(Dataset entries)

(** [TFModel.__init__].  Variables need a fully defined shape: a dimension
    that is still [None] makes [tf.get_variable] raise. *)
Definition __init__ (shape_ : option nat * option nat * nat)
    (learning_rate_ alpha_ regularization_rate_ : R) (implicit_ : bool)
    (loss_ : string) (log_weights_ : option bool) (fit_intercepts_ : bool)
    (optimizer_ : string) (random_state_ : option Z) (w : World)
    : result t * World :=
  match shape_ with
  | (Some n, Some k, d) =>
      let '(graph_seed, w') := set_random_seed random_state_ w in
      (Ok {| shape := (n, k, d); learning_rate := learning_rate_;
             alpha := alpha_; regularization_rate := regularization_rate_;
             implicit := implicit_; loss := loss_;
             log_weights := log_weights_; fit_intercepts := fit_intercepts_;
             optimizer := optimizer_; random_state := random_state_;
             sess := {| variables :=
                          initial_variables graph_seed
                            (branches implicit_ log_weights_ fit_intercepts_)
                            (n, k, d);
                        slots := if String.eqb optimizer_ "Ftrl"
                                 then ftrl_slots else adam_slots |} |}, w')
  | _ => (Raise ValueError, w)
  end.

(** [train]: fetches [train_step] and [cost] in one run; the loss returned is
    the cost of the batch at the variables the step starts from. *)
Definition train (m : t) (rows cols : list Z) (values : list R)
    : result (R * t) :=
  loss_value ← cost m (variables (sess m)) rows cols values;
  Ok (loss_value, with_sess m (train_step m rows cols values)).

Definition predict (m : t) (rows cols : list Z) : result (list R) :=
  pred m (variables (sess m)) rows cols.

(** [coef]: the dictionary of the current values of the variables, under the
    keys the method gives them. *)
Definition coef (m : t) : gmap string tensor :=
  let '(n, k, d) := shape m in
  let vars := variables (sess m) in
  if fit_intercepts m then
    {[ "global_bias"%string := TScalar (global_bias vars);
       "row_bias"%string := TVector n (row_biases vars);
       "col_bias"%string := TVector k (col_biases vars);
       "row_weights"%string := TMatrix n d (row_weights vars);
       "col_weights"%string := TMatrix k d (col_weights vars) ]}
  else
    {[ "row_weights"%string := TMatrix n d (row_weights vars);
       "col_weights"%string := TMatrix k d (col_weights vars) ]}.

End WithExternal.
End TFModel.

(** * The sparse input matrix *)

(** A [scipy.sparse.csr_matrix]: its shape and its stored entries.  An entry
    that is not stored reads as zero. *)
Module csr_matrix.

Record t : Type := {
  shape : nat * nat;
  data : gmap (nat * nat) R
}.

(** Index [i] along an axis of length [n]; a negative index counts from the
    end, anything else out of [[-n, n)] is an [IndexError]. *)
Definition axis_index (n : nat) (i : Z) : option nat :=
  if ((0 <=? i) && (i <? Z.of_nat n))%Z then Some (Z.to_nat i)
  else if ((- Z.of_nat n <=? i) && (i <? 0))%Z then Some (Z.to_nat (i + Z.of_nat n))
  else None.

Definition at_ (X : t) (i j : nat) : R := default 0 (data X !! (i, j)).

Definition cell (X : t) (i j : Z) : result R :=
  match axis_index (fst (shape X)) i, axis_index (snd (shape X)) j with
  | Some i', Some j' => Ok (at_ X i' j')
  | _, _ => Raise IndexError
  end.

(** [X[rows, cols].A.flatten()]: the values at the co-indexed positions. *)
Definition getitem (X : t) (rows cols : list Z) : result (list R) :=
  match broadcast2 (fun i j => (i, j)) rows cols with
  | Raise _ => Raise IndexError
  | Ok positions => traverse (fun '(i, j) => cell X i j) positions
  end.

End csr_matrix.

(** * Computations that draw from numpy's generator *)

Class MonadNumpy (M : Type -> Type) `{MRet M, MBind M} : Type := {
  (** [np.random.randint high size=size] *)
  randint : nat -> nat -> M (list Z);
  throw : forall {A : Type}, exn -> M A
}.

Definition lift {M : Type -> Type} `{MonadNumpy M} {A : Type} (r : result A) : M A :=
  match r with
  | Ok a => mret a
  | Raise e => throw e
  end.

(** The body of [MatrixFactorizer._get_batch], for the value [shape] of
    [self.shape]. *)
Definition get_batch {M : Type -> Type} `{MonadNumpy M}
    (shape : option nat * option nat * nat) (data : csr_matrix.t)
    (batch_size : nat) : M (list Z * list Z * list R)%type :=
  match shape with
  | (Some n, Some k, _) =>
      batch_rows ← randint n batch_size;
      batch_cols ← randint k batch_size;
      batch_vals ← lift (csr_matrix.getitem data batch_rows batch_cols);
      mret (batch_rows, batch_cols, batch_vals)
  | (Some n, None, _) =>
      batch_rows ← randint n batch_size;
      throw TypeError
  | (None, _, _) => throw TypeError
  end.

(** ** Finite distributions *)

(** Outcomes with their probabilities: the reading of [randint] as the
    discrete uniform law that numpy documents. *)
Definition Dist (A : Type) : Type := list (result A * R).

#[global] Instance Dist_ret : MRet Dist := fun A a => [(Ok a, 1)].

(** All arrays of a given size with entries below [high]. *)
Fixpoint arrays (high size : nat) : list (list Z) :=
  match size with
  | O => [[]]
  | S size' =>
      flat_map (fun i => map (cons (Z.of_nat i)) (arrays high size')) (seq 0 high)
  end.



(** * [MatrixFactorizer] *)

Module MatrixFactorizer.
Section WithExternal.
Context {L : External}.

(** The keyword arguments of the constructor, which are also the attributes
    it stores ([float] is the identity on the reals).  No method assigns them
    again. *)
Record Hyper : Type := {
  n_components : nat;
  n_iter : nat;
  batch_size : nat;
  learning_rate : R;
  regularization_rate : R;
  alpha : R;
  implicit : bool;
  loss : string;
  log_weights : option bool;
  fit_intercepts : bool;
  warm_start : bool;
  optimizer : string;
  random_state : option Z;
  show_progress : bool
}.

(** The estimator object: the stored arguments, [self.shape], [self._tf]
    and [self.history]. *)
Record t : Type := {
  hyper : Hyper;
  shape : option nat * option nat * nat;
  _tf : option TFModel.t;
  history : list R
}.

(** The state a method runs in: the object and the rest of the process. *)
Record State : Type := {
  self : t;
  world : World
}.

(** A method: it returns or raises, and leaves a state either way. *)
Definition Py (A : Type) : Type := State -> result A * State.

#[global] Instance Py_ret : MRet Py := fun A a st => (Ok a, st).
#[global] Instance Py_bind : MBind Py := fun A B f c st =>
  match c st with
  | (Ok a, st') => f a st'
  | (Raise e, st') => (Raise e, st')
  end.

#[global] Instance Py_numpy : MonadNumpy Py := {
  randint high size := fun st =>
    let '(r, s) := np_randint high size (np_random (world st)) in
    (match r with Some l => Ok l | None => Raise ValueError end,
     {| self := self st;
        world := {| np_random := s; entropy := entropy (world st) |} |});
  throw A e := fun st => (Raise e, st)
}.

Definition gets {A : Type} (f : t -> A) : Py A := fun st => (Ok (f (self st)), st).

Definition modify (f : t -> t) : Py unit :=
  fun st => (Ok tt, {| self := f (self st); world := world st |}).

Definition set_shape (s : option nat * option nat * nat) (e : t) : t :=
  {| hyper := hyper e; shape := s; _tf := _tf e; history := history e |}.

Definition set_tf (m : option TFModel.t) (e : t) : t :=
  {| hyper := hyper e; shape := shape e; _tf := m; history := history e |}.

Definition set_history (h : list R) (e : t) : t :=
  {| hyper := hyper e; shape := shape e; _tf := _tf e; history := h |}.

(** [np.random.seed seed]: an integer seed must fit 32 unsigned bits, and
    [None] makes numpy read a seed from the operating system. *)
Definition seed_numpy (seed : option Z) (w : World) : result World :=
  match seed with
  | Some s =>
      if ((0 <=? s) && (s <? 2 ^ 32))%Z
      then Ok {| np_random := np_seed s; entropy := entropy w |}
      else Raise ValueError
  | None => let '(s, e) := urandom (entropy w) in
            Ok {| np_random := np_seed s; entropy := e |}
  end.

Definition _fresh_session : Py unit :=
  modify (fun e => set_history [] (set_tf None e)).

(** The object when [__init__] returns: the arguments stored, no shape yet,
    and the fresh session ([_tf] is [None], the history empty). *)
Definition new_object (kw : Hyper) : t :=
  let log_weights_ :=
    if implicit kw && bool_decide (log_weights kw = None) then Some true
    else log_weights kw in
  {| hyper :=
       {| n_components := n_components kw; n_iter := n_iter kw;
          batch_size := batch_size kw; learning_rate := learning_rate kw;
          regularization_rate := regularization_rate kw; alpha := alpha kw;
          implicit := implicit kw; loss := loss kw;
          log_weights := log_weights_;
          fit_intercepts := fit_intercepts kw; warm_start := warm_start kw;
          optimizer := optimizer kw; random_state := random_state kw;
          show_progress := show_progress kw |};
     shape := (None, None, n_components kw);
     _tf := None;
     history := [] |}.

(** [MatrixFactorizer.__init__] in the process state [w]: it raises when
    numpy rejects the seed. *)
Definition __init__ (kw : Hyper) (w : World) : result State :=
  w' ← seed_numpy (random_state kw) w;
  Ok {| self := new_object kw; world := w' |}.

(** [_tf_init]: the model is built from [self.shape] whatever the argument. *)
Definition _tf_init (shape_ : option (option nat * option nat * nat)) : Py unit :=
  fun st =>
    let e := self st in
    let h := hyper e in
    let '(r, w) :=
      TFModel.__init__ (shape e) (learning_rate h) (alpha h)
        (regularization_rate h) (implicit h) (loss h) (log_weights h)
        (fit_intercepts h) (optimizer h) (random_state h) (world st) in
    match r with
    | Ok m => (Ok tt, {| self := set_tf (Some m) e; world := w |})
    | Raise x => (Raise x, {| self := e; world := w |})
    end.

Definition init_with_shape (n k : nat) : Py unit :=
  d ← gets (fun e => n_components (hyper e));
  _ ← modify (set_shape (Some n, Some k, d));
  s ← gets shape;
  _tf_init (Some s).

» Exercise: Go through the entries above and copy every line containing "stored".

» The answer:
(** A [scipy.sparse.csr_matrix]: its shape and its stored entries.  An entry
    that is not stored reads as zero. *)
(** The estimator object: the stored arguments, [self.shape], [self._tf]
(** The object when [__init__] returns: the arguments stored, no shape yet,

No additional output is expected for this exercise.